La arquitectura no es construcción, es la capacidad de ver la transformación en lo construido. No se trata, en la arquitectura de la pirámide, por ejemplo, de ver alternativamente una u otra de sus figuras —el montón o la torre—, sustituyéndose: se trata de verlas a ambas al mismo tiempo, en una misma mirada. Quizás solo a unos ojos que hayan aprendido a percibir así les será dado ver la arquitectura de Álvaro Siza.

Horizontal y vertical, como en un espejo: se trata de nuestra misma transformación, de cuadrúpedos a humanos: habernos puesto de pie y echado a andar.

Una "abertura horizontal contínua, de 16 m de comprimento x 0,50 m de altura, con peitoril a um 1,3 m do piso, ao longo de la parede lateral Sudeste": así describe Siza la interminable línea horizontal, con apariencia de ventana, que acompaña y sostiene a lo largo de la sala la mirada humana, entre 130 y 180 cm desde el suelo.
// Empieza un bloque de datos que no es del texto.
Definition turn_ok (t : str * list Value) : Prop := (t.1 = &"user" \/ t.1 = &"model") /\ t.2 <> [].

Definition turns_for (input : list ResponseItem) (r : comp False (list Value)) : Prop :=
  exists ts, r = Ok (map turn_value ts) /\ said ts = spoken false input /\ Forall turn_ok ts.

Lemma turns_cons role parts input rest r :
  turns_for rest r -> spoken false input = map (pair role) parts ++ spoken false rest -> role = &"user" \/ role = &"model" -> parts <> [] ->
  turns_for input (let? contents := r in Ok (turn role parts :: contents)).
Proof.
  intros (ts & -> & Hs & Hok) E Hr Hp. exists ((role, parts) :: ts). split; [done|]. split; [by rewrite E, <- Hs|]. by constructor.
Qed.

Lemma gemini_role_two role r : gemini_role role = Some r -> r = &"user" \/ r = &"model".
Proof. unfold gemini_role. destruct (_ || _); [done|]. destruct (str_eqb _ _); intros [= <-]; auto. Qed.

Lemma spoken_skip rest : spoken true rest = spoken false (skip_call rest).
Proof. by destruct rest as [|[] rest]. Qed.

Lemma skip_call_length rest : length (skip_call rest) <= length rest.
Proof. destruct rest as [|[] rest]; cbn; lia. Qed.

Lemma contents_loop_spoken fuel input : length input <= fuel -> turns_for input (contents_loop fuel names input).
Proof.
  revert input. induction fuel as [|fuel IH]; intros input Hf.
  { destruct input; [|cbn in Hf; lia]. by exists []. }
  destruct input as [|item rest]; [by exists []|]. cbn [length] in Hf. assert (length rest <= fuel) as Hr by lia.
  destruct item as [? role content ?|? ? ? ? ? [block|]| | | |call_id output| | | | | | | | |];
    try (destruct (IH rest Hr) as (ts & E & Hs & Hok); exists ts; by split_and!).
  - cbn [contents_loop]. destruct (gemini_role role) as [r|] eqn:Er.
    + destruct (message_parts content) as [|p ps] eqn:Ep.
      * destruct (IH rest Hr) as (ts & E & Hs & Hok). exists ts. rewrite E. cbn [spoken]. rewrite Er, Ep. by split_and!.
      * apply (turns_cons r (p :: ps) _ rest); [by apply IH| |by eapply gemini_role_two|done]. cbn [spoken]. by rewrite Er, Ep.
    + destruct (IH rest Hr) as (ts & E & Hs & Hok). exists ts. cbn [spoken]. rewrite Er. by split_and!.
  - cbn [contents_loop]. destruct (has_function_call block) eqn:Eb.
    + eapply turns_cons; [apply (IH (skip_call rest)); pose proof (skip_call_length rest); lia| |by right|done].
      cbn [spoken map app]. by rewrite Eb, spoken_skip.
    + eapply turns_cons; [by apply (IH rest)| |by right|done]. cbn [spoken map app]. by rewrite Eb.
  - cbn [contents_loop take_calls]. destruct (take_calls rest) as [parts rest'] eqn:E.
    destruct (take_calls_spoken rest) as [Hs Hl]. rewrite E in Hs, Hl. cbn in Hs, Hl.
    apply (turns_cons (&"model") _ _ rest'); [apply IH; lia| |by right|done]. cbn [spoken map app]. by rewrite Hs.
  - cbn [contents_loop take_outputs]. destruct (take_outputs names rest) as [parts rest'] eqn:E.
    destruct (take_outputs_spoken rest) as [Hs Hl]. rewrite E in Hs, Hl. cbn in Hs, Hl.
    apply (turns_cons (&"user") _ _ rest'); [apply IH; lia| |by left|done]. cbn [spoken map app]. by rewrite Hs.
Qed.
End spoken.

(** ** Merging *)

Fixpoint merge_from (role : str) (parts : list Value) (ts : list (str * list Value)) : list (str * list Value) :=
  match ts with
  | [] => [(role, parts)]
  | (r, ps) :: ts => if str_eqb role r then merge_from role (parts ++ ps) ts else (role, parts) :: merge_from r ps ts
  end.

(** Neighbours have different roles. *)
Fixpoint alternates (ts : list (str * list Value)) : Prop :=
  match ts with
  | a :: ((b :: _) as rest) => a.1 <> b.1 /\ alternates rest
  | _ => True
  end.

Lemma same_role_turns a b : same_role (turn_value a) (turn_value b) = str_eqb a.1 b.1.
Proof. done. Qed.

Lemma take_parts_turns r ps b : take_parts (turn_value (r, ps)) (turn_value b) = turn_value (r, ps ++ b.2).
Proof. done. Qed.

Lemma merge_loop_turns fuel done role parts ts :
  length ts <= fuel ->
  merge_loop fuel (length done) (map turn_value (done ++ (role, parts) :: ts)) =
  Ok (map turn_value (done ++ merge_from role parts ts)).
Proof.
  revert fuel done role parts. induction ts as [|[r ps] ts IH]; intros fuel done role parts Hf.
  - assert (map turn_value (done ++ [(role, parts)]) !! (length done + 1) = None) as E.
    { apply lookup_ge_None. rewrite length_map, length_app. cbn. lia. }
    destruct fuel; cbn [merge_loop]; rewrite E; by destruct (_ !! length done).
  - destruct fuel as [|fuel]; [cbn in Hf; lia|]. cbn [length] in Hf.
    assert (map turn_value (done ++ (role, parts) :: (r, ps) :: ts) !! length done = Some (turn_value (role, parts))) as E1.
    { rewrite list_lookup_fmap, list_lookup_middle; done. }
    assert (map turn_value (done ++ (role, parts) :: (r, ps) :: ts) !! (length done + 1) = Some (turn_value (r, ps))) as E2.
    { rewrite list_lookup_fmap, lookup_app_r by lia. replace (length done + 1 - length done) with 1 by lia. done. }
    cbn [merge_loop]. rewrite E1, E2, same_role_turns. cbn [fst merge_from]. destruct (str_eqb role r) eqn:Er.
    + rewrite take_parts_turns. cbn [snd]. rewrite <- (IH fuel done role (parts ++ ps)) by lia. f_equal.
      rewrite !map_app. cbn [map]. rewrite insert_app_r_alt by (rewrite length_map; lia). rewrite length_map, Nat.sub_diag. cbn.
      rewrite delete_take_drop, take_app_ge, drop_app_ge by (rewrite length_map; lia). rewrite !length_map.
      replace (length done + 1 - length done) with 1 by lia. replace (S (length done + 1) - length done) with 2 by lia.
      cbn. by rewrite <- app_assoc.
    + replace (length done + 1) with (length (done ++ [(role, parts)])) by (rewrite length_app; cbn; lia).
      change (done ++ (role, parts) :: (r, ps) :: ts) with (done ++ [(role, parts)] ++ (r, ps) :: ts).
      rewrite app_assoc, IH by lia. by rewrite <- app_assoc.
Qed.

Lemma merge_from_head role parts ts : exists ps rest, merge_from role parts ts = (role, ps) :: rest /\ (parts <> [] -> ps <> []).
Proof.
  revert role parts. induction ts as [|[r ps] ts IH]; intros role parts; [by exists parts, []|]. cbn. destruct (str_eqb role r).
  - destruct (IH role (parts ++ ps)) as (ps' & rest & -> & H). exists ps', rest. split; [done|]. intros Hp. apply H. by destruct parts.
  - by eexists _, _.
Qed.

Lemma merge_from_ok role parts ts :
  turn_ok (role, parts) -> Forall turn_ok ts ->
  alternates (merge_from role parts ts) /\ Forall turn_ok (merge_from role parts ts) /\
  said (merge_from role parts ts) = map (pair role) parts ++ said ts.
Proof.
  revert role parts. induction ts as [|[r ps] ts IH]; intros role parts Hp Hts; cbn [merge_from].
  - split_and!; [done|by constructor|done].
  - apply Forall_cons in Hts as [Hr Hts]. destruct (str_eqb role r) eqn:E.
    + apply str_eqb_eq in E as ->. destruct (IH r (parts ++ ps)) as (H1 & H2 & H3); [|done|].
      { split; [apply Hp|]. destruct Hp as [_ Hp]. by destruct parts. }
      split_and!; [done|done|]. rewrite H3, map_app, <- app_assoc. done.
    + apply str_eqb_neq in E. destruct (IH r ps Hr Hts) as (H1 & H2 & H3).
      destruct (merge_from_head r ps ts) as (ps' & rest & Em & _). split_and!.
      * rewrite Em in H1 |- *. by split.
      * by constructor.
      * cbn [said flat_map fst snd]. fold (said (merge_from r ps ts)). by rewrite H3.
Qed.

Lemma merged_turns ts : Forall turn_ok ts ->
  exists ts', merge_consecutive_same_role (map turn_value ts) = Ok (map turn_value ts') /\
    alternates ts' /\ Forall turn_ok ts' /\ said ts' = said ts.
Proof.
  intros Hok. unfold merge_consecutive_same_role. destruct ts as [|[r ps] ts]; [by exists []|].
  pose proof (merge_loop_turns (length (map turn_value ((r, ps) :: ts))) [] r ps ts) as H. cbn [length app] in H.
  cbn [map length] in H |- *. rewrite H by (rewrite length_map; lia). apply Forall_cons in Hok as [Hr Hok].
  destruct (merge_from_ok r ps ts Hr Hok) as (H1 & H2 & H3). eexists. by split_and!.
Qed.

(** ** Signatures *)

Definition signed_turn (t : str * list Value) : str * list Value := (t.1, if str_eqb t.1 (&"model") then sign_first_call t.2 else t.2).
Definition first_call_signed (parts : list Value) : bool :=
  match List.find has_function_call parts with
  | Some p => match vget (&"thoughtSignature") p with Some _ => true | None => false end
  | None => true
  end.
Definition user_text (t : str * list Value) : bool := has_role (&"user") (turn_value t) && has_text_part (turn_value t).

(** The same part, possibly signed *)
Definition says (x y : str * Value) : Prop := x.1 = y.1 /\ (x.2 = y.2 \/ x.2 = sign y.2).

Lemma sign_turn_value t : sign_turn (turn_value t) = turn_value (signed_turn t).
Proof.
  destruct t as [r ps]. unfold sign_turn, signed_turn, turn_value, turn, obj. cbn [fst snd].
  change (has_role (&"model") (Object [(&"role", VString r); (&"parts", Array ps)])) with (str_eqb r (&"model")).
  by destruct (str_eqb r (&"model")).
Qed.

Lemma sign_call p : has_function_call p = true -> has_function_call (sign p) = true /\ vget (&"thoughtSignature") (sign p) <> None.
Proof.
  unfold has_function_call, sign. destruct (vget (&"thoughtSignature") p) as [s|] eqn:Es; [by rewrite Es|].
  destruct p as [| | | | |fields]; try done. intros H. split.
  - rewrite vget_insert_ne by (by apply (bool_decide_unpack _)). done.
  - cbn. by rewrite field_get_insert.
Qed.

Lemma sign_first_call_signed ps : first_call_signed (sign_first_call ps) = true.
Proof.
  unfold first_call_signed. induction ps as [|p ps IH]; [done|]. cbn [sign_first_call]. destruct (has_function_call p) eqn:E.
  - destruct (sign_call p E) as [H1 H2]. cbn [List.find]. rewrite H1. by destruct (vget _ (sign p)).
  - cbn [List.find]. by rewrite E.
Qed.

Lemma sign_first_call_says r ps : Forall2 says (map (pair r) (sign_first_call ps)) (map (pair r) ps).
Proof.
  assert (forall l, Forall2 says (map (pair r) l) (map (pair r) l)) as Hrefl.
  { intros l. apply Forall2_fmap, Forall_Forall2_diag, Forall_true. intros x. by split; [|left]. }
  induction ps as [|p ps IH]; [done|]. cbn [sign_first_call]. destruct (has_function_call p).
  - constructor; [by split; [|right]|apply Hrefl].
  - constructor; [by split; [|left]|done].
Qed.

Lemma turns_said_app a b : said (a ++ b) = said a ++ said b.
Proof. apply flat_map_app. Qed.

Lemma signed_turns_say ts : Forall2 says (said (map signed_turn ts)) (said ts) /\ Forall2 says (said ts) (said ts).
Proof.
  assert (forall r l, Forall2 says (map (pair r) l) (map (pair r) l)) as Hrefl.
  { intros r l. apply Forall2_fmap, Forall_Forall2_diag, Forall_true. intros x. by split; [|left]. }
  induction ts as [|[r ps] ts [IH1 IH2]]; [done|]. cbn [map said flat_map signed_turn fst snd]. split.
  - apply Forall2_app; [|done]. destruct (str_eqb r (&"model")); [apply sign_first_call_says|apply Hrefl].
  - by apply Forall2_app.
Qed.

Lemma signed_turn_ok t : turn_ok t -> turn_ok (signed_turn t).
Proof.
  intros [Hr Hp]. split; [done|]. destruct t as [r ps]. cbn in *. destruct (str_eqb r _); [|done].
  destruct ps as [|p ps]; [done|]. cbn. by destruct (has_function_call p).
Qed.

Lemma user_text_signed t : user_text (signed_turn t) = user_text t.
Proof.
  destruct t as [r ps]. unfold signed_turn. cbn [fst snd]. destruct (str_eqb r (&"model")) eqn:E; [|done].
  apply str_eqb_eq in E as ->. done.
Qed.

Lemma active_loop_spec ts :
  match active_loop_start (map turn_value ts) with
  | Some i => exists pre u post, ts = pre ++ u :: post /\ length pre = i /\ user_text u = true /\ Forall (fun t => user_text t = false) post
  | None => Forall (fun t => user_text t = false) ts
  end.
Proof.
  induction ts as [|t ts IH]; [by constructor|]. cbn [map active_loop_start].
  destruct (active_loop_start (map turn_value ts)) as [i|].
  - destruct IH as (pre & u & post & -> & <- & Hu & Hp). by exists (t :: pre), u, post.
  - change (has_role (&"user") (turn_value t) && has_text_part (turn_value t)) with (user_text t).
    destruct (user_text t) eqn:E; [by exists [], t, ts|]. by constructor.
Qed.

(** The last turn in which the user says something splits the turns in one way. *)
Lemma last_user_text_unique pre u post pre' u' (post' : list (str * list Value)) :
  pre ++ u :: post = pre' ++ u' :: post' -> user_text u = true -> user_text u' = true ->
  Forall (fun t => user_text t = false) post -> Forall (fun t => user_text t = false) post' -> pre = pre' /\ u = u' /\ post = post'.
Proof.
  assert (forall a b : list (str * list Value), forall x, user_text x = true -> Forall (fun t => user_text t = false) (a ++ x :: b) -> False) as Hno.
  { intros a b x Hx H. apply Forall_app in H as [_ H]. apply Forall_cons in H as [H _]. congruence. }
  revert pre'. induction pre as [|x pre IH]; intros [|x' pre'] E Hu Hu' Hp Hp'; cbn in E; injection E as E1 E2.
  - done.
  - exfalso. subst. by eapply Hno.
  - exfalso. subst. by apply (Hno pre post u).
  - destruct (IH pre' E2 Hu Hu' Hp Hp') as (-> & -> & ->). by subst.
Qed.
En el exterior, su horizontal separa al muro en dos: por debajo, bloques de piedra; hacia arriba, pared blanca. "Aquí celebramos a claridade".

Quien cruza la puerta en Marco de Canaveses atraviesa un destello de luz de 10 metros de alto, y se ha hecho él mismo línea vertical, se ha puesto de pie y anda. "Aquí para além da morte da lacuna da perca e do desastre".

Anda, como nos enseñó a hacer nuestra madre común, Lucy, a quien en su Etiopía natal llaman Denkenesh, "la admirable", que echó a andar la primera por la sabana africana, llevándonos de la mano, para huir de su Troya en llamas y entrar en nuestra Troya en llamas, en este mundo, grande y terrible.

Para a rapariga que habita na voz de Paula Abrunhosa


* Este texto fue originalmente publicado como: Quetglas, Josep. 2021. “Eneas en Canavases”. En A Casandra. Cuatro charlas sobre mirar y decir, 21-33. Madrid: Ediciones Asimétricas.

Charla en el Museo de Serralves, Porto, en el ciclo Conversations with History, The Álvaro Siza Talks, organizado por Carles Muro, julio de 2018. Los versos citados en los últimos párrafos son de A casa de Deus, poema de Sophia de Mello Breyner Andresen, 1990.